In the console type ?mean.

In the console type plot(1,2).

Then look at the plot window, environment window, history window, and help window.

Introduction to R Markdown and Knitting to Html, Word, or PDF

This is how we will do non-DataCamp homework, and it is an important tool for reproducible research. With R Markdown we can provide a complete record of our code in html, pdf, or Word format, together with explanatory text. To do this, one writes a plain text file with .Rmd extension, and then one “knits” it with the knit button.

See Sections 27.1 - 27.4.3 of Wickham’s book R for Data Science.

Important points:

To open a new Rmd file in RStudio, use the File button.
Delete the generic statements.
Modify the YAML header to your name, etc.
To make a new section heading use
## Descriptive Heading Name.
Notice the space after ## and notice this is outside of codeblocks!
Include an Overview heading and External Requirements heading.
Code is written in codeblocks.
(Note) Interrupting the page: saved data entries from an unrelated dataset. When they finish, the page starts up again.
(* ===== verification/Event.v ===== *)
(** Events and outputs (crates/aeon-types/src/event.rs) and the transport codec of their
    envelopes (src/transport_codec.rs). MessagePack and JSON are third-party codecs of the wire
    structs and are parameters; [source_ts] never travels. *)
From stdpp Require Import base gmap list strings.
From S2P Require Import Prelude Types.

(** A UUID is its 16 bytes; an [Instant] is opaque. [Arc<str>] and [String] are strings. *)
Abbreviation Uuid := bytes (only parsing).
Abbreviation Instant := Z (only parsing).
Abbreviation Headers := (list (string * string)) (only parsing).

(** * Envelopes *)

Record Event := {
  ev_id : Uuid;
  ev_timestamp : Z;
  ev_source : string;
  ev_partition : PartitionId;
  ev_metadata : Headers;
  ev_payload : bytes;
  ev_source_ts : option Instant;
  ev_source_offset : option Z;
  ev_l2_seq : option Z;
}.

Record Output := {
  out_destination : string;
  out_key : option bytes;
  out_payload : bytes;
  out_headers : Headers;
  out_source_ts : option Instant;
  out_source_event_id : option Uuid;
  out_source_partition : option PartitionId;
  out_source_offset : option Z;
  out_l2_seq : option Z;
}.

Definition Event_new (id : Uuid) (timestamp : Z) (source : string) (partition : PartitionId) (payload : bytes) : Event :=
  {| ev_id := id; ev_timestamp := timestamp; ev_source := source; ev_partition := partition;
     ev_metadata := []; ev_payload := payload; ev_source_ts := None; ev_source_offset := None; ev_l2_seq := None |}.

Definition ev_with_metadata (e : Event) (k v : string) : Event :=
  {| ev_id := ev_id e; ev_timestamp := ev_timestamp e; ev_source := ev_source e; ev_partition := ev_partition e;
     ev_metadata := ev_metadata e ++ [(k, v)]; ev_payload := ev_payload e; ev_source_ts := ev_source_ts e;
     ev_source_offset := ev_source_offset e; ev_l2_seq := ev_l2_seq e |}.

Definition ev_set_source_ts (e : Event) (ts : option Instant) : Event :=
  {| ev_id := ev_id e; ev_timestamp := ev_timestamp e; ev_source := ev_source e; ev_partition := ev_partition e;
     ev_metadata := ev_metadata e; ev_payload := ev_payload e; ev_source_ts := ts;
     ev_source_offset := ev_source_offset e; ev_l2_seq := ev_l2_seq e |}.

Definition ev_with_source_ts (e : Event) (ts : Instant) : Event := ev_set_source_ts e (Some ts).

Definition ev_with_source_offset (e : Event) (offset : Z) : Event :=
  {| ev_id := ev_id e; ev_timestamp := ev_timestamp e; ev_source := ev_source e; ev_partition := ev_partition e;
     ev_metadata := ev_metadata e; ev_payload := ev_payload e; ev_source_ts := ev_source_ts e;
     ev_source_offset := Some offset; ev_l2_seq := ev_l2_seq e |}.

(** The assignment [batch[i].l2_seq = Some(seq)] of the source adapter. *)
Definition ev_set_l2_seq (seq : Z) (e : Event) : Event :=
  {| ev_id := ev_id e; ev_timestamp := ev_timestamp e; ev_source := ev_source e; ev_partition := ev_partition e;
     ev_metadata := ev_metadata e; ev_payload := ev_payload e; ev_source_ts := ev_source_ts e;
     ev_source_offset := ev_source_offset e; ev_l2_seq := Some seq |}.

Definition Output_new (destination : string) (payload : bytes) : Output :=
  {| out_destination := destination; out_key := None; out_payload := payload; out_headers := [];
     out_source_ts := None; out_source_event_id := None; out_source_partition := None;
     out_source_offset := None; out_l2_seq := None |}.

Definition with_key (o : Output) (key : bytes) : Output :=
  {| out_destination := out_destination o; out_key := Some key; out_payload := out_payload o;
     out_headers := out_headers o; out_source_ts := out_source_ts o; out_source_event_id := out_source_event_id o;
     out_source_partition := out_source_partition o; out_source_offset := out_source_offset o;
     out_l2_seq := out_l2_seq o |}.

Definition with_header (o : Output) (k v : string) : Output :=
  {| out_destination := out_destination o; out_key := out_key o; out_payload := out_payload o;
     out_headers := out_headers o ++ [(k, v)]; out_source_ts := out_source_ts o;
     out_source_event_id := out_source_event_id o; out_source_partition := out_source_partition o;
     out_source_offset := out_source_offset o; out_l2_seq := out_l2_seq o |}.

Definition out_with_source_ts (o : Output) (ts : option Instant) : Output :=
  {| out_destination := out_destination o; out_key := out_key o; out_payload := out_payload o;
     out_headers := out_headers o; out_source_ts := ts; out_source_event_id := out_source_event_id o;
     out_source_partition := out_source_partition o; out_source_offset := out_source_offset o;
     out_l2_seq := out_l2_seq o |}.

Definition with_event_identity (o : Output) (e : Event) : Output :=
  {| out_destination := out_destination o; out_key := out_key o; out_payload := out_payload o;
     out_headers := out_headers o; out_source_ts := ev_source_ts e; out_source_event_id := Some (ev_id e);
     out_source_partition := Some (ev_partition e); out_source_offset := ev_source_offset e;
     out_l2_seq := ev_l2_seq e |}.

Definition with_source_event_id (o : Output) (id : Uuid) : Output :=
  {| out_destination := out_destination o; out_key := out_key o; out_payload := out_payload o;
     out_headers := out_headers o; out_source_ts := out_source_ts o; out_source_event_id := Some id;
     out_source_partition := out_source_partition o; out_source_offset := out_source_offset o;
     out_l2_seq := out_l2_seq o |}.

Definition with_source_partition (o : Output) (partition : PartitionId) : Output :=
  {| out_destination := out_destination o; out_key := out_key o; out_payload := out_payload o;
     out_headers := out_headers o; out_source_ts := out_source_ts o; out_source_event_id := out_source_event_id o;
     out_source_partition := Some partition; out_source_offset := out_source_offset o;
     out_l2_seq := out_l2_seq o |}.

Definition out_with_source_offset (o : Output) (offset : Z) : Output :=
  {| out_destination := out_destination o; out_key := out_key o; out_payload := out_payload o;
     out_headers := out_headers o; out_source_ts := out_source_ts o; out_source_event_id := out_source_event_id o;
     out_source_partition := out_source_partition o; out_source_offset := Some offset;
     out_l2_seq := out_l2_seq o |}.

Definition into_event (o : Output) (id : Uuid) (timestamp : Z) (source : string) (partition : PartitionId) : Event :=
  {| ev_id := id; ev_timestamp := timestamp; ev_source := source; ev_partition := partition;
     ev_metadata := out_headers o; ev_payload := out_payload o; ev_source_ts := out_source_ts o;
     ev_source_offset := out_source_offset o; ev_l2_seq := out_l2_seq o |}.

(** * Wire structs *)

Record WireEvent := {
  we_id : Uuid;
  we_timestamp : Z;
  we_source : string;
  we_partition : PartitionId;
  we_metadata : Headers;
  we_payload : bytes;
  we_source_offset : option Z;
  we_l2_seq : option Z;
}.

Record WireOutput := {
  wo_destination : string;
  wo_key : option bytes;
  wo_payload : bytes;
  wo_headers : Headers;
  wo_source_event_id : option Uuid;
  wo_source_partition : option PartitionId;
  wo_source_offset : option Z;
  wo_l2_seq : option Z;
}.

Definition WireEvent_from (e : Event) : WireEvent :=
  {| we_id := ev_id e; we_timestamp := ev_timestamp e; we_source := ev_source e; we_partition := ev_partition e;
     we_metadata := ev_metadata e; we_payload := ev_payload e; we_source_offset := ev_source_offset e;
     we_l2_seq := ev_l2_seq e |}.

Definition Event_from (w : WireEvent) : Event :=
  {| ev_id := we_id w; ev_timestamp := we_timestamp w; ev_source := we_source w; ev_partition := we_partition w;
     ev_metadata := we_metadata w; ev_payload := we_payload w; ev_source_ts := None;
     ev_source_offset := we_source_offset w; ev_l2_seq := we_l2_seq w |}.

Definition WireOutput_from (o : Output) : WireOutput :=
  {| wo_destination := out_destination o; wo_key := out_key o; wo_payload := out_payload o;
     wo_headers := out_headers o; wo_source_event_id := out_source_event_id o;
     wo_source_partition := out_source_partition o; wo_source_offset := out_source_offset o;
     wo_l2_seq := out_l2_seq o |}.

Definition Output_from (w : WireOutput) : Output :=
  {| out_destination := wo_destination w; out_key := wo_key w; out_payload := wo_payload w;
     out_headers := wo_headers w; out_source_ts := None; out_source_event_id := wo_source_event_id w;
     out_source_partition := wo_source_partition w; out_source_offset := wo_source_offset w;
     out_l2_seq := wo_l2_seq w |}.

Lemma Event_from_wire e : Event_from (WireEvent_from e) = ev_set_source_ts e None.
Proof. by destruct e. Qed.

Lemma Output_from_wire o : Output_from (WireOutput_from o) = out_with_source_ts o None.
Proof. by destruct o. Qed.

(** * [TransportCodec] *)

Inductive TransportCodec := MsgPack | Json.

(** rmp_serde and serde_json on the wire structs. *)
Class WireCodecs := {
  wire_event_codec : TransportCodec -> Codec WireEvent;
  wire_output_codec : TransportCodec -> Codec WireOutput;
}.
Class WireCodecsLaws `{WireCodecs} : Prop := {
  wire_event_laws c : @CodecLaws WireEvent (wire_event_codec c);
  wire_output_laws c : @CodecLaws WireOutput (wire_output_codec c);
}.

Section Codec.
Context `{WireCodecs}.

Definition encode_event (c : TransportCodec) (e : Event) : Result bytes :=
  match @serialize _ (wire_event_codec c) (WireEvent_from e) with
  | Some bs => Ok bs
  | None => Err (Serialization "encode")
  end.

Definition decode_event (c : TransportCodec) (data : bytes) : Result Event :=
  match @deserialize _ (wire_event_codec c) data with
  | Some wire => Ok (Event_from wire)
  | None => Err (Serialization "decode")
  end.

Definition encode_events (c : TransportCodec) (es : list Event) : Result (list bytes) := try_map (encode_event c) es.
Definition decode_events (c : TransportCodec) (data : list bytes) : Result (list Event) := try_map (decode_event c) data.

Definition encode_output (c : TransportCodec) (o : Output) : Result bytes :=
  match @serialize _ (wire_output_codec c) (WireOutput_from o) with
  | Some bs => Ok bs
  | None => Err (Serialization "encode")
  end.

Definition decode_output (c : TransportCodec) (data : bytes) : Result Output :=
  match @deserialize _ (wire_output_codec c) data with
  | Some wire => Ok (Output_from wire)
  | None => Err (Serialization "decode")
  end.

Definition encode_outputs (c : TransportCodec) (os : list Output) : Result (list bytes) := try_map (encode_output c) os.
Definition decode_outputs (c : TransportCodec) (data : list bytes) : Result (list Output) := try_map (decode_output c) data.

Context `{!WireCodecsLaws}.

Lemma decode_encode_event c e bs : encode_event c e = Ok bs -> decode_event c bs = Ok (ev_set_source_ts e None).
Proof.
  unfold encode_event, decode_event. destruct (serialize _) as [b|] eqn:E; [|done]. intros [= <-].
  by rewrite (@deserialize_serialize _ _ (wire_event_laws c) _ _ E), Event_from_wire.
Qed.

Lemma decode_encode_output c o bs : encode_output c o = Ok bs -> decode_output c bs = Ok (out_with_source_ts o None).
Proof.
  unfold encode_output, decode_output. destruct (serialize _) as [b|] eqn:E; [|done]. intros [= <-].
  by rewrite (@deserialize_serialize _ _ (wire_output_laws c) _ _ E), Output_from_wire.
Qed.
End Codec.

(** Decoding each item of an encoded batch. *)
Lemma try_map_roundtrip {E A B} (f : A -> result E B) (g : B -> result E A) (norm : A -> A) l ys :
  (forall x y, f x = Ok y -> g y = Ok (norm x)) -> try_map f l = Ok ys -> try_map g ys = Ok (map norm l).
Proof.
  intros Hg Hl. apply try_map_ok in Hl. apply try_map_ok. induction Hl; cbn; constructor; auto.
Qed.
Create a codeblock with the green insert button, or CTRL+ALT+I.
In a codeblock, # does not create a heading. Instead it creates a comment that is ignored by the computer.
To run the current line with the cursor from a codeblock to the console, use CTRL+Enter.
To run the current code block with the cursor to the console, use CTRL+SHIFT+Enter.
Outside of codeblocks, you can use LaTeX code between $ $ to make math formulas. For instance $E=mc^2$ is typeset with $E=mc^2$.
Outside of codeblocks, backticks make a verbatim enviroment. Here verbatim was typeset with `verbatim`.
Knitting to PDF won’t work for you unless you already have a LaTeX installation that properly communicates with RStudio. So instead, to create a pdf file, knit to html or knit to Word, and pdf print that file from your browser or Word. If your computer does not yet have the capability to print to pdf, then install CutePDF or some similar free product.
If your Rmd file has a single error, it won’t knit. So, I recommend writing a small piece and then knit it, in order to find your errors and debug them. Run individual codeblocks to the command line to debug them, rather than knitting the whole file.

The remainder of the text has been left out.